▶ _Task item_: Would you return, word for word, the lines of the data below from the line with "length (Text.tokens (Text.literal" through the line with "(** One round", and no others?

▶ _Extracted material_:
Lemma drop_duplicates_from_Date (seen : list Z) (df : list Loaded.row) (d : Z) :
  d ∈ Loaded.Date <$> drop_duplicates_from seen df ↔
  d ∈ Loaded.Date <$> df ∧ d ∉ seen.
Proof.
  revert seen. induction df as [|r df IH]; intros seen; simpl.
  - rewrite elem_of_nil. tauto.
  - case_bool_decide as Hseen; rewrite ?fmap_cons, ?elem_of_cons, IH.
    + split; [tauto|]. intros [[->|?] ?]; tauto.
    + rewrite not_elem_of_cons.
      destruct (decide (d = Loaded.Date r)) as [->|]; tauto.
Qed.

Lemma drop_duplicates_from_NoDup (seen : list Z) (df : list Loaded.row) :
  NoDup (Loaded.Date <$> drop_duplicates_from seen df).
Proof.
  revert seen. induction df as [|r df IH]; intros seen; simpl.
  - constructor.
  - case_bool_decide as Hseen; [done|].
    rewrite fmap_cons. apply NoDup_cons. split; [|done].
    rewrite drop_duplicates_from_Date, not_elem_of_cons. tauto.
Qed.

#[global] Instance Date_le_trans : Transitive Date_le.
Proof. unfold Date_le. intros a b c. lia. Qed.

#[global] Instance Date_le_total : Total Date_le.
Proof. unfold Date_le. intros a b. lia. Qed.

Lemma load_data_Permutation (raw : list Raw.row) :
  load_data raw ≡ₚ drop_duplicates (read_csv raw).
Proof. apply merge_sort_Permutation. Qed.

Lemma load_data_Date_elem (raw : list Raw.row) (d : Z) :
  d ∈ Loaded.Date <$> load_data raw ↔ d ∈ Raw.Date <$> raw.
Proof.
  rewrite load_data_Permutation. unfold drop_duplicates.
  rewrite drop_duplicates_from_Date, read_csv_Date, elem_of_nil. tauto.
Qed.

Lemma load_data_NoDup (raw : list Raw.row) :
  NoDup (Loaded.Date <$> load_data raw).
Proof. rewrite load_data_Permutation. apply drop_duplicates_from_NoDup. Qed.

(** ** Minimum and maximum of the date column *)

Lemma foldl_min_spec (l : list Z) (d : Z) :
  (foldl Z.min d l = d ∨ foldl Z.min d l ∈ l) ∧
  (foldl Z.min d l ≤ d)%Z ∧ ∀ x, x ∈ l → (foldl Z.min d l ≤ x)%Z.
Proof.
  revert d. induction l as [|y l IH]; intros d; simpl.
  - split_and!; [by left|lia|]. intros x []%elem_of_nil.
  - destruct (IH (Z.min d y)) as (Hin & Hle & Hall).
    split_and!; [|lia|].
    + destruct Hin as [->|Hin]; [|right; by right].
      destruct (Z.min_spec d y) as [[_ ->]|[_ ->]]; [by left|right; by left].
    + intros x [->|Hx]%elem_of_cons; [lia|by apply Hall].
Qed.
(** * lecker: the command-line wrapper of [src/lecker/cli.py]

    The program has two commands.  [fetch] normalises a URL, hands it to
    the crawling library inside [crawl_webpage] and prints the markdown;
    [setup] looks for a browser binary, installs one when none is found and
    runs the library's one-time setup executable.

    The embedding follows the Python text: a small state-and-exception
    monad [M] over a [World] that holds what the program can observe or
    change (the bindings of [sys.stdout] and [sys.stderr], the two real
    output streams, the [io.StringIO] objects, and the trace of the calls
    made to external code), a [with_] combinator for the context-manager
    protocol, and what the program delegates to as interfaces: the console
    library behind [print] ([Rich]), the crawling library ([Crawl4ai]) and
    the host system ([Host]). *)

From Stdlib Require Import ZArith String Ascii Lia DecimalString.
From stdpp Require Import base list strings.

Local Open Scope Z_scope.

(** ** The Python runtime *)

Module Py.
(** C8: on the clean path a line gives a row exactly when it has as many
    tokens as the header; the rows returned are those of the lines after
    the first, in order; and the text of scenario 2 has the headers a, b,
    c and no row. *)
Theorem clean_exact_count (d : Text.Delimiter) (hs : list jsstring)
  (line : jsstring) :
  ((exists r, Text.rowOfLine d hs line = Some r) <->
   length (Text.tokens d line) = length hs) /\
  (forall lines, 1 < length lines ->
     Text.extractLines lines
     = filterMap (Text.rowOfLine (Text.chooseDelimiter (nth 0 lines []))
                                 (Text.headersOf lines))
                 (skipn 1 lines)) /\
  Text.headersOf (nonBlankLines scenario2) = [js "a"; js "b"; js "c"] /\
  extractTableData clean (inr scenario2) = [].
Proof.
  split; [|split; [|split]].
  - unfold Text.rowOfLine.
    destruct (Nat.eqb_spec (length (Text.tokens d line)) (length hs)); split.
    + intros _. assumption.
    + intros _. eexists. reflexivity.
    + intros [r Hr]. discriminate Hr.
    + contradiction.
  - intros lines Hlen. now apply Text_extractLines_filterMap.
  - reflexivity.
  - reflexivity.
Qed.

(** Under the headers a, b, c a comma line with three fields gives a
    row. *)
Lemma clean_exact_count_witness :
  length (Text.tokens (Text.literal COMMA) (js "7,8,9"))
  = length [js "a"; js "b"; js "c"] /\
  exists r,
    Text.rowOfLine (Text.literal COMMA) [js "a"; js "b"; js "c"]
                   (js "7,8,9") = Some r.
Proof.
  split; [reflexivity|].
  apply (proj2 (proj1 (clean_exact_count (Text.literal COMMA)
                         [js "a"; js "b"; js "c"] (js "7,8,9")))).
  reflexivity.
Defined.
(** One round of the loop from a state that satisfies the invariant is
    defined, and leads to such a state when it comes back to the loop
    test. *)
Lemma loop_body_defined st :
  loop_inv st -> ls_src st < le_src_last env ->
  exists o,
    loop_body env st = Some o /\
    dec_inv (ls_dec (outcome_state o)) /\
    match o with
    | Continue st' => loop_inv st' /\ ls_src st < ls_src st'
    | _ => True
    end.
Proof.
  intros Hinv Hlt.
  destruct (loop_head_defined st Hinv Hlt)
    as (d1 & nsr & g & Hh & Hd1 & Hg & Hb1 & Hn1).
  destruct Hinv
    as (Hd & (Hcol & Hrow & Hsrc) & (Hlc & Hse) & (Hlen & Hdata) & Hg0 & Hnsr).
  assert (Hend : ls_src st < width * height) by (simpl in Hlt; nia).
  unfold loop_body. rewrite Hh, option_bind_Some. cbv beta iota zeta.
  pose proof Hg as (Hgreen & Hred & Hblue & Halpha & Hdist & Harb).
  destruct (Hgreen (VP8LFillBitWindow (br_ d1))) as (code & br & ->).
  rewrite option_bind_Some. cbv beta iota.
  destruct (eos_ br) eqn:He.
  { eexists. split; [done|]. simpl. done. }
  destruct (Z.ltb_spec code NUM_LITERAL_CODES) as [Hlit|Hnlit].
  - (* a literal *)
    assert (Hadv : forall px, is_uint32 px -> forall br',
              exists o,
                (data ← store (ls_data st) (ls_src st) px;
                 Continue <$> AdvanceByOne env
                   {| ls_dec := set_br d1 br'; ls_data := ls_data st;
                      ls_src := ls_src st;
                      ls_last_cached := ls_last_cached st;
                      ls_row := ls_row st; ls_col := ls_col st;
                      ls_htree_group := g; ls_next_sync_row := nsr |}
                   (set_br d1 br') data g (ls_last_cached st)) = Some o /\
                dec_inv (ls_dec (outcome_state o)) /\
                match o with
                | Continue st' => loop_inv st' /\ ls_src st < ls_src st'
                | _ => True
                end).
    { intros px Hpx br'.
      destruct (store (ls_data st) (ls_src st) px) as [data|] eqn:Hst.
      2:{ rewrite store_in_range in Hst by lia. discriminate. }
      rewrite option_bind_Some.
      match goal with |- context [AdvanceByOne env ?s ?d ?dt ?gg ?lc] =>
        destruct (AdvanceByOne_defined s d dt gg lc)
          as (st' & -> & Hinv' & Hs'); simpl; try done; try lia
      end.
      - apply store_length in Hst. lia.
      - eapply Forall_store; eauto.
      - simpl in Hs'. exists (Continue st'). split; [done|].
        split; [apply Hinv'|]. split; [done|]. simpl. lia. }
    destruct (is_trivial_literal g).
    + apply Hadv. apply lor_uint32; [done | apply to_uint32_range].
    + unfold read_rba.
      destruct (Hred br) as (red & br2 & ->). rewrite option_bind_Some.
      cbv beta iota.
      destruct (Hblue (VP8LFillBitWindow br2)) as (blue & br3 & ->).
      rewrite option_bind_Some. cbv beta iota.
      destruct (Halpha br3) as (alpha & br4 & ->).
      rewrite !option_bind_Some. cbv beta iota.
      destruct (eos_ br4); [eexists; split; [done|]; simpl; done|].
      apply Hadv. apply literal_pixel_uint32.
  - change (le_len_code_limit env)
      with (NUM_LITERAL_CODES + NUM_LENGTH_CODES).
    destruct (Z.ltb_spec code (NUM_LITERAL_CODES + NUM_LENGTH_CODES))
      as [Hlenc|Hnlen].
    + (* a backward reference *)
      destruct (read_backward_ref_defined g code br Hg)
        as (L & D & br2 & -> & HL & HD); [lia|].
      rewrite option_bind_Some. cbv beta iota.
      destruct (eos_ br2); [eexists; split; [done|]; simpl; done|].
      change (le_src_end env) with (width * height).
      destruct (Z.ltb_spec (ls_src st) D); simpl;
        [eexists; split; [done|]; simpl; done|].
      destruct (Z.ltb_spec (width * height - ls_src st) L); simpl;
        [eexists; split; [done|]; simpl; done|].
      destruct (CopyBlock32b_defined base (ls_data st) (ls_src st)
                  D L) as (data & -> & Hrl); try done; try lia.
      rewrite option_bind_Some.
      assert (Hlen' : Z.of_nat (length data) = width * height).
      { destruct Hrl as (Hl & _). lia. }
      assert (Hdata' : Forall is_uint32 data).
      { apply (run_length_Forall is_uint32 (ls_data st) data (ls_src st) D L);
          [lia | lia | lia | done | done]. }
      destruct (wrap_rows_defined data (Z.to_nat (ls_col st + L))
                  (set_br d1 br2) (ls_row st) (ls_col st + L))
        as (d2 & row' & col' & -> & Hd2 & Hb2 & Hc' & Hr' & He');
        [done | lia | lia |].
      rewrite option_bind_Some. cbv beta iota.
      assert (Hgrp : exists g',
                (if negb (Z.land col' (huffman_mask_ (hdr_ dec0)) =? 0)
                 then GetHtreeGroupForPos (hdr_ d2) col' row'
                 else Some g) = Some g' /\ group_ok g').
      { destruct (Z.eqb_spec (Z.land col' (huffman_mask_ (hdr_ dec0))) 0)
          as [Hz|Hnz];
          simpl; [eauto|].
        assert (col' <> 0) by (intros ->; rewrite Z.land_0_l in Hnz; done).
        apply group_at; [done | lia | nia]. }
      destruct Hgrp as (g' & -> & Hg'). rewrite option_bind_Some.
      assert (Hcatch : exists d3 lc',
                (if color_cache_size_ (hdr_ dec0) >? 0
                 then catch_up_cache d2 data (ls_last_cached st)
                        (ls_src st + L)
                 else Some (d2, ls_last_cached st)) = Some (d3, lc') /\
                dec_inv d3 /\ 0 <= lc' <= ls_src st + L).
      { destruct (Z.gtb_spec (color_cache_size_ (hdr_ dec0)) 0) as [Hcc|Hcc].
        - apply Z.lt_gt in Hcc.
          destruct (catch_up_cache_defined d2 data (ls_last_cached st)
                      (ls_src st + L) Hd2)
            as (d3 & -> & Hd3 & _); [lia | done | lia | lia |].
          eexists _, _. split; [done|]. split; [done|]. lia.
        - eexists _, _. split; [done|]. split; [done|]. lia. }
      destruct Hcatch as (d3 & lc' & -> & Hd3 & Hlc').
      rewrite option_bind_Some. cbv beta iota.
      eexists. split; [done|]. simpl. split; [done|].
      split; [|lia]. split; [done|]. simpl.
      split; [split; [lia|]; split; [lia|]; lia|].
      split; [lia|]. done.
    + destruct (Z.ltb_spec code (le_color_cache_limit env)) as [Hcc|Hncc];
        [|eexists; split; [done|]; simpl; done].
      (* a color-cache reference *)
      simpl in Hcc.
      assert (Hsz : color_cache_size_ (hdr_ dec0) > 0) by lia.
      destruct (catch_up_cache_defined (set_br d1 br) (ls_data st)
                  (ls_last_cached st) (ls_src st))
        as (d2 & -> & Hd2 & _); [done | done | done | lia | lia |].
      rewrite option_bind_Some. cbv beta iota.
      destruct Hd2 as (Ht2 & Hi2 & Hs2 & Hc2).
      destruct (Hc2 Hsz) as (Hok2 & Hsh2 & Hsv2).
      destruct Hhdr as [_ Hc0]. destruct (Hc0 Hsz) as (_ & Hsize & _).
      assert (Hl2 : length (colors_ (color_cache_ (hdr_ d2)))
                    = length (colors_ (color_cache_ (hdr_ dec0)))).
      { unfold cache_shape in Hsh2. congruence. }
      unfold VP8LColorCacheLookup.
      destruct (load_in_range (colors_ (color_cache_ (hdr_ d2)))
                  (code - (NUM_LITERAL_CODES + NUM_LENGTH_CODES)))
        as [px Hpx]; [lia|].
      rewrite Hpx, option_bind_Some.
      assert (Hu : is_uint32 px).
      { destruct Hok2 as (_ & _ & Hall).
        apply load_Some in Hpx as [_ Hpx].
        eapply (proj1 (Forall_lookup _ _) Hall); eauto. }
      destruct (store (ls_data st) (ls_src st) px) as [data|] eqn:Hst.
      2:{ rewrite store_in_range in Hst by lia. discriminate. }
      rewrite option_bind_Some. rewrite Z.max_r by lia.
      match goal with |- context [AdvanceByOne env ?s ?d ?dt ?gg ?lc] =>
        destruct (AdvanceByOne_defined s d dt gg lc)
          as (st' & -> & Hinv' & Hs'); simpl; try done; try lia
      end.
      * apply store_length in Hst. lia.
      * eapply Forall_store; eauto.
      * simpl in Hs'. exists (Continue st'). split; [done|].
        split; [apply Hinv'|]. split; [done|]. simpl. lia.
Qed.
(** ** The fill of a triangle *)

(** X16. When the three vertices lie on three different rows,
    [fillTriangle] does not depend on the order in which they are
    passed: the six orders give the same result. *)
Theorem fillTriangle_vertex_order fuel s v0 v1 v2 :
  vy v0 <> vy v1 -> vy v1 <> vy v2 -> vy v0 <> vy v2 ->
  fillTriangle fuel s v0 v2 v1 = fillTriangle fuel s v0 v1 v2 /\
  fillTriangle fuel s v1 v0 v2 = fillTriangle fuel s v0 v1 v2 /\
  fillTriangle fuel s v1 v2 v0 = fillTriangle fuel s v0 v1 v2 /\
  fillTriangle fuel s v2 v0 v1 = fillTriangle fuel s v0 v1 v2 /\
  fillTriangle fuel s v2 v1 v0 = fillTriangle fuel s v0 v1 v2.
Proof.
  intros H01 H12 H02. unfold fillTriangle, fillTriangleOn.
  repeat split;
    rewrite (sortByY_permutation v0 v1 v2 _ _ _ H01 H12 H02); tauto.
Qed.

Lemma fillTriangle_vertex_order_example :
  (vy (mkVertex 2 0 RED) <> vy (mkVertex 0 3 GREEN) /\
   vy (mkVertex 0 3 GREEN) <> vy (mkVertex 5 6 BLUE) /\
   vy (mkVertex 2 0 RED) <> vy (mkVertex 5 6 BLUE)) /\
  is_Some (fillTriangle 10 small_screen (mkVertex 5 6 BLUE)
             (mkVertex 2 0 RED) (mkVertex 0 3 GREEN)) /\
  fillTriangle 10 small_screen
    (mkVertex 5 6 BLUE) (mkVertex 2 0 RED) (mkVertex 0 3 GREEN)
  = fillTriangle 10 small_screen
      (mkVertex 2 0 RED) (mkVertex 0 3 GREEN) (mkVertex 5 6 BLUE).
Proof.
  assert (H01 : vy (mkVertex 2 0 RED) <> vy (mkVertex 0 3 GREEN))
    by discriminate.
  assert (H12 : vy (mkVertex 0 3 GREEN) <> vy (mkVertex 5 6 BLUE))
    by discriminate.
  assert (H02 : vy (mkVertex 2 0 RED) <> vy (mkVertex 5 6 BLUE))
    by discriminate.
  split; [exact (conj H01 (conj H12 H02))|].
  split; [vm_compute; eexists; reflexivity|].
  exact (proj1 (proj2 (proj2 (proj2
           (fillTriangle_vertex_order 10 small_screen _ _ _ H01 H12 H02))))).
Defined.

▶ _Result of the exercise_:
  length (Text.tokens (Text.literal COMMA) (js "7,8,9"))
  = length [js "a"; js "b"; js "c"] /\
  exists r,
    Text.rowOfLine (Text.literal COMMA) [js "a"; js "b"; js "c"]
                   (js "7,8,9") = Some r.
Proof.
  split; [reflexivity|].
  apply (proj2 (proj1 (clean_exact_count (Text.literal COMMA)
                         [js "a"; js "b"; js "c"] (js "7,8,9")))).
  reflexivity.
Defined.
(** One round of the loop from a state that satisfies the invariant is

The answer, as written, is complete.